Place the bowl in a warm location of at least 75 degrees F for the fermentation to begin. The goal here is to get the gel like covering over the seeds to breakdown so that we can get access to the seeds themselves. There is some debate as to whether to place them in direct sunlight or not. I have done it both ways and really haven’t noticed a difference. You may want to place them in a location that is not traveled well as there will be an odor as the fermentation process takes place. Stir the mixture 2-3 times the first day. This will allow some of the good seeds that have gotten trapped on top to fall to the bottom where we want them.

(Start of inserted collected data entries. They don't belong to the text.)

Definition authored : Pipeline := mkPipeline "p" [refine ∅] [] [].
Definition run_loop_step (body : Pipeline) (st : Step) (db : DB) : DB * result LoopErr unit :=
  iterate any_expr (json_of body) (json_as body) (V := string) (λ _, Ok "{}") (λ _ _ _ _, Ok true) DialectSQLite "t" 0
    (λ _, "rejected") (Some (λ _, Ok authored)) (λ _, Some "record") (λ _, "failed") "r1" st db.

Definition opened : DB := (run_loop_step body1 (refine ∅) empty_db).1.

Lemma opened_ok : run_loop_step body1 (refine ∅) empty_db = (opened, Ok tt).
Proof. vm_compute. reflexivity. Qed.

Lemma controller_exits_or_opens_a_pass_witness : sp_Iteration spec1 ≤ sp_Max spec1.
Proof.
  pose proof opened_ok as Hrun. generalize opened, Hrun. clear Hrun. unfold run_loop_step. intros db Hrun.
  pose proof (controller_exits_or_opens_a_pass any_expr (json_of body1) (json_as body1) (λ _, Ok "{}")
    (λ _ _ _ _, Ok true) DialectSQLite "t" 0 (λ _, "rejected") (Some (λ _, Ok authored)) (λ _, Some "record") (λ _, "failed")
    "r1" (refine ∅) spec1 empty_db db refine_parses Hrun) as [[H _]|[H _]]; [|exact H].
  vm_compute in H. discriminate H.
Defined.

(** A loop step whose configuration names a later iteration, and whose body
    ends in a step that declares no output, panics the worker that runs it:
    the outputs of the pass before are read at index 0 of an empty list. The
    check that refuses such a body comes later, when a fragment is built, and
    nothing recovers the goroutine. *)
Theorem authored_iteration_panics :
  ∃ st body, (∃ s, ParseSpec any_expr (json_as body) st = Ok s) ∧ run_loop_step body st empty_db = (empty_db, Err GoPanic).
Proof.
  exists (refine {[ConfigIteration := "2"]}), (loop_body []). split; [|vm_compute; reflexivity].
  eexists. vm_compute. reflexivity.
Qed.
End Examples.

After the second day, check the process. You should start to see mold growing over the top and bubbles will begin forming. Once this occurs, you are ready for the next step. You do not want to let the seeds sit like this much longer or they will begin to germinate and you will need to start over. When it is ready, pour off the top layer and as much of the tomato pulp as possible without pouring out the good seeds which have settled to the bottom. Pour the remaining liquid along with the seeds into a mason jar, add water and place the lid tightly on the jar. Shake vigorously for about 15 seconds to help free the seeds from any remaining pulp. Allow the seeds to settle to the bottom again.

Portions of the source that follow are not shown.